WHAT YOU SHOULD DO:
Reproduce the section of the listing that begins at the line containing "ar_tcplen : tcplen" and finishes at the line containing "exists (pcb_flags (tcp_ack_now". Include both end lines and nothing beyond them.
*** RECORDED DATA ***
(* ===== verification/LwipTcpStream.v ===== *)
(** TCP of lwIP, the stream: whatever segments arrive, the application gets a
    prefix of the stream. *)
From S2P Require Import Prelude.
From S2P Require Import LwipTcp.
From S2P Require Import LwipTcpOut.
From S2P Require Import LwipTcpApi.
From S2P Require Import LwipTcpIn.
From S2P Require Import LwipTcpProcess.
From S2P Require Import LwipTcpExamples.
From S2P Require Import LwipTcpSeq.
From S2P Require Import LwipTcpRx.
From S2P Require Import LwipTcpDeliver.

Section Stream.
Context `{TcpEnv} {S : Z → Z} {F : option Z}.
Abbreviation queue := (queue_ok (S := S) (F := F)).
Abbreviation rcv_ok := (rcv_ok (S := S) (F := F)).
Abbreviation incoming := (incoming (S := S) (F := F)).

Abbreviation delivered := (delivered (F := F) (S := S)).

Lemma incoming_acked A hi s s' : incoming A hi s → acked s s' → incoming A hi s' ∧ ooseq (pcb s') = ooseq (pcb s).
Proof.
  intros [Hc Hsq Hl Hp He Hn (R & HR & Hhi)] [Hv _]. unfold ack_view in Hv. same Hv inseg. same Hv seqno. same Hv tcplen.
  same Hv (λ t, rcv_nxt (pcb t)). same Hv (λ t, rcv_wnd (pcb t)). same Hv (λ t, ooseq (pcb t)).
  split; [|done]. split; rewrite ?Hsame, ?Hsame0, ?Hsame1; try done. exists R. by rewrite Hsame2, Hsame3.
Qed.

Lemma receive_out_of_sequence_ok s D R A :
  rcv_ok D R (pcb s) → incoming A (R + rcv_wnd (pcb s)) s → R < A →
  wp receive_out_of_sequence (λ _ s', delivered R R false s s' ∧ rcv_ok D R (pcb s')) s.
Proof.
  intros Hok Hin HRA. unfold receive_out_of_sequence. apply wp_bind. eapply wp_mono; [apply send_empty_ack_ok|].
  intros e s1 Hack. destruct (incoming_acked _ _ _ _ Hin Hack) as [Hin1 Hoo]. tcps. case_bool_decide as Hnil.
  - apply wp_bind. eapply wp_mono; [apply seg_copy_ok|]. intros c s2 [[k ->] Hc]. tcps. apply (acked_ok _ _ _ _ k); [done..|].
    destruct Hc as [->| ->]; [done|]. pose proof Hin1 as [Hc1 _ Hl Hp He _ _]. exists A. rewrite Hl in *.
    split_and!; (done || lia).
  - apply wp_bind. eapply wp_mono.
    + apply (oos_walk_ok (S := S) (F := F) (ooseq (pcb s1)) s1 A (R + rcv_wnd (pcb s)) (R + 1) (R + 1) None); try (done || lia).
      * rewrite Hoo. apply (ro_ooseq _ _ _ Hok).
      * destruct Hin as [_ _ _ ? ? ? (R' & _ & ?)]. pose proof (ro_wnd _ _ _ Hok). change TCP_WND with 2048 in *. lia.
      * cbn. lia.
    + intros [o l] s2 [[k ->] Hl]. tcps. apply (acked_ok _ _ _ _ k); [done..|]. by eapply queue_tail.
Qed.

(** A segment that was received before. *)
Lemma old_ok D R s s1 :
  rcv_ok D R (pcb s) → (∃ k, s1 = s <| pcb ::= λ p, p <| pcb_flags := k |> |>) →
  wp tcp_send_empty_ack (λ _ s', delivered R R false s s' ∧ rcv_ok D R (pcb s')) s1.
Proof.
  intros Hok [k ->]. eapply wp_mono; [apply send_empty_ack_ok|]. intros e s2 [Hv He].
  assert (acked s s2) as Ha by (split; [exact Hv|exact He]).
  pose proof (acked_ok D R s s2 (ncalls s2) (ooseq (pcb s2)) Hok Ha) as Hr. cbv beta zeta in Hr.
  replace (s2 <| ncalls := _ |> <| pcb ::= _ |>) with s2 in Hr by (by destruct s2 as [[]]). apply Hr.
  unfold ack_view in Hv. same Hv (λ t, ooseq (pcb t)). rewrite Hsame. apply (ro_ooseq _ _ _ Hok).
Qed.

Lemma delivered_from R1 R2 f s0 s s' :
  delivered R1 R2 f s0 s' → pcb s0 = pcb s → recv_data s0 = recv_data s → recv_flags s0 = recv_flags s →
  rx_all s0 = rx_all s → delivered R1 R2 f s s'.
Proof. intros [? ? ? ? ? ? ? ? ?] Hp Hd Hf Hr. rewrite Hp, Hd, Hf, Hr in *. by split. Qed.

(** A segment of the stream at [A], as [tcp_receive] finds it. *)
Record arrived (D R A : Z) (s : tcp) : Prop := {
  ar_seg : seg_at S F A (inseg s);
  ar_seqno : seqno s = u32 A;
  ar_tcplen : tcplen s = TCP_TCPLEN (inseg s);
  ar_pos : 0 < tcplen s;
  ar_end : A + tcplen s ≤ R + rcv_wnd (pcb s);
  ar_near : R - 1000000000 ≤ A;
  ar_lag : D < 1000000000;
  ar_overlap : R < A + tcplen s → R - A < 32767;
  ar_none : recv_data s = None }.

Lemma receive_data_ok s D R A :
  rcv_ok D R (pcb s) → arrived D R A s →
  wp receive_data (λ _ s', ∃ R' f, delivered R R' f s s' ∧ rcv_ok (D + (R' - R)) R' (pcb s') ∧
    (A ≤ R → A + tcplen s ≤ R')) s.
Proof.
  intros Hok [Hc Hsq Hl Hpos Hend Hnear HD Hov Hrd]. pose proof Hok as [HR Hw _ _ _ _ _]. change TCP_WND with 2048 in *.
  destruct (sa_tcplen _ _ Hc) as [Ec ?]. pose proof (bit_range (is_fin (inseg s))). rewrite Hl in *.
  unfold receive_data. tcps. rewrite HR, Hsq, Hl.
  rewrite (seq_between _ _ _ R (A + 1) (A + TCP_TCPLEN (inseg s) - 1)), (seq_lt _ _ A R) by lia.
  destruct (decide (A < R < A + TCP_TCPLEN (inseg s))) as [Hin|Hout].
  - replace ((R >=? A + 1) && _) with true by lia. replace (u32 R) with (u32 (A + (R - A))) at 1 by (f_equal; lia).
    destruct (trim_start_at A (inseg s) (R - A) Hc) as (seg & Et & Hseg & Hlen & Hfl); [lia..|].
    replace (A + (R - A)) with R in Hseg by lia. destruct (sa_tcplen _ _ Hseg) as [Es _].
    assert (is_fin seg = is_fin (inseg s)) as Ef by (unfold is_fin; by rewrite Hfl). rewrite Ef in Es.
    tcps. eapply wp_lift; [exact Et|]. tcps. rewrite Z.eqb_refl.
    rewrite (seq_between _ _ _ R R (R + rcv_wnd (pcb s) - 1)) by lia. replace ((R >=? R) && _) with true by lia.
    eapply wp_mono; [apply (receive_in_sequence_ok (S := S) (F := F) _ D R); get_set; (done || lia)|].
    intros _ s' (R' & f & Hd & Hok' & Hp). get_set_in Hp. exists R', f. split_and!; [|done|lia].
    eapply delivered_from; [exact Hd|done..|]. by autorewrite with rx.
  - replace ((R >=? A + 1) && _) with false by lia. 
    destruct (Z.ltb_spec A R) as [Hlt|Hge].
    + tcps. rewrite Hsq, (seq_between _ _ _ A R (R + rcv_wnd (pcb s) - 1)) by lia.
      replace ((A >=? R) && _) with false by lia. apply wp_bind. eapply wp_mono; [apply (old_ok D R s); [done|]|].
      { exists (pcb_flags (tcp_ack_now (pcb s))). reflexivity. }
      intros _ s' [Hd Hok']. tcps. exists R, false. replace (D + (R - R)) with D by lia. split_and!; (done || lia).
    + tcps. rewrite Hsq, (seq_between _ _ _ A R (R + rcv_wnd (pcb s) - 1)) by lia.
      replace ((A >=? R) && _) with true by lia. rewrite (u32_eqb R A R A) by lia. destruct (Z.eqb_spec R A) as [->|Hne].
      * eapply wp_mono; [apply (receive_in_sequence_ok (S := S) (F := F) _ D A); (done || lia)|].
        intros _ s' (R' & f & Hd & Hok' & Hp). exists R', f. split_and!; (done || lia).
      * eapply wp_mono; [apply (receive_out_of_sequence_ok _ D R A); [done| |lia]|].
        { split; rewrite ?Hl; try (done || lia). by exists R. }
        intros _ s' [Hd Hok']. exists R, false. replace (D + (R - R)) with D by lia. split_and!; (done || lia).
Qed.

End Stream.

(** (C16) A segment with a piece of the stream of the peer, at any place within
    the window, repeated, overlapping or early, is handled without a fault: the
    application gets the bytes of the stream from where it stands on, in order
    and without gaps, the FIN exactly where the stream ends; [rcv_nxt] and the
    window move by as much; the queue of segments out of sequence keeps holding
    pieces of the stream in order; and if the segment begins at or before the
    next byte all of it is delivered. *)
Theorem receive_data_delivers `{TcpEnv} S F D R A s :
  rcv_ok (S := S) (F := F) D R (pcb s) → arrived (S := S) (F := F) D R A s →
  wp receive_data (λ _ s', ∃ R' f, R + bit f ≤ R' ∧ (A ≤ R → A + tcplen s ≤ R') ∧
    data_of (recv_data s') = span S R (R' - R - bit f) ∧ (f = true → F = Some (R' - 1)) ∧
    recv_flags s' = (if f then Z.lor (recv_flags s) TF_GOT_FIN else recv_flags s) ∧
    rcv_nxt (pcb s') = u32 R' ∧ rcv_wnd (pcb s') = rcv_wnd (pcb s) - (R' - R) ∧
    rcv_ok (S := S) (F := F) (D + (R' - R)) R' (pcb s') ∧ rx_all s' = rx_all s) s.
Proof.
  intros Hok Har. eapply wp_mono; [by apply (receive_data_ok s D R A Hok Har)|].
  intros _ s' (R' & f & [? ? ? ? Hd ? ? ? ?] & ? & ?). rewrite (ar_none _ _ _ _ Har) in Hd. exists R', f. by split_and!.
Qed.

(** Four bytes, of which the first two were there before. *)
Definition four_arrive : tcp := arrive (peer_seg 998 500 TCP_ACK [98; 99; 100; 101]) open_conn.

Lemma receive_data_delivers_witness :
  ∃ s' R', receive_data (H := good_env) four_arrive = Ok ((), s') ∧ 1002 ≤ R' ∧ data_of (recv_data s') = span (λ i, i - 900) 1000 (R' - 1000).
Proof.
  destruct (receive_data_delivers (H := good_env) (λ i, i - 900) None 0 1000 998 four_arrive) as ([] & s' & E & R' & f & _ & Hr & Hd & Hf & _).
  - split; [done|done|done|by exists 3048|done..].
  - split; [|done..]. split; [done|eexists; split; [reflexivity|done]|done..].
  - exists s', R'. split; [done|]. split; [apply Hr; done|]. destruct f; [discriminate (Hf eq_refl)|].
    cbn [bit] in Hd. by rewrite Z.sub_0_r in Hd.
Defined.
*** End of RECORDED DATA ***
THE COMPLETED TASK:
  ar_tcplen : tcplen s = TCP_TCPLEN (inseg s);
  ar_pos : 0 < tcplen s;
  ar_end : A + tcplen s ≤ R + rcv_wnd (pcb s);
  ar_near : R - 1000000000 ≤ A;
  ar_lag : D < 1000000000;
  ar_overlap : R < A + tcplen s → R - A < 32767;
  ar_none : recv_data s = None }.

Lemma receive_data_ok s D R A :
  rcv_ok D R (pcb s) → arrived D R A s →
  wp receive_data (λ _ s', ∃ R' f, delivered R R' f s s' ∧ rcv_ok (D + (R' - R)) R' (pcb s') ∧
    (A ≤ R → A + tcplen s ≤ R')) s.
Proof.
  intros Hok [Hc Hsq Hl Hpos Hend Hnear HD Hov Hrd]. pose proof Hok as [HR Hw _ _ _ _ _]. change TCP_WND with 2048 in *.
  destruct (sa_tcplen _ _ Hc) as [Ec ?]. pose proof (bit_range (is_fin (inseg s))). rewrite Hl in *.
  unfold receive_data. tcps. rewrite HR, Hsq, Hl.
  rewrite (seq_between _ _ _ R (A + 1) (A + TCP_TCPLEN (inseg s) - 1)), (seq_lt _ _ A R) by lia.
  destruct (decide (A < R < A + TCP_TCPLEN (inseg s))) as [Hin|Hout].
  - replace ((R >=? A + 1) && _) with true by lia. replace (u32 R) with (u32 (A + (R - A))) at 1 by (f_equal; lia).
    destruct (trim_start_at A (inseg s) (R - A) Hc) as (seg & Et & Hseg & Hlen & Hfl); [lia..|].
    replace (A + (R - A)) with R in Hseg by lia. destruct (sa_tcplen _ _ Hseg) as [Es _].
    assert (is_fin seg = is_fin (inseg s)) as Ef by (unfold is_fin; by rewrite Hfl). rewrite Ef in Es.
    tcps. eapply wp_lift; [exact Et|]. tcps. rewrite Z.eqb_refl.
    rewrite (seq_between _ _ _ R R (R + rcv_wnd (pcb s) - 1)) by lia. replace ((R >=? R) && _) with true by lia.
    eapply wp_mono; [apply (receive_in_sequence_ok (S := S) (F := F) _ D R); get_set; (done || lia)|].
    intros _ s' (R' & f & Hd & Hok' & Hp). get_set_in Hp. exists R', f. split_and!; [|done|lia].
    eapply delivered_from; [exact Hd|done..|]. by autorewrite with rx.
  - replace ((R >=? A + 1) && _) with false by lia. 
    destruct (Z.ltb_spec A R) as [Hlt|Hge].
    + tcps. rewrite Hsq, (seq_between _ _ _ A R (R + rcv_wnd (pcb s) - 1)) by lia.
      replace ((A >=? R) && _) with false by lia. apply wp_bind. eapply wp_mono; [apply (old_ok D R s); [done|]|].
      { exists (pcb_flags (tcp_ack_now (pcb s))). reflexivity. }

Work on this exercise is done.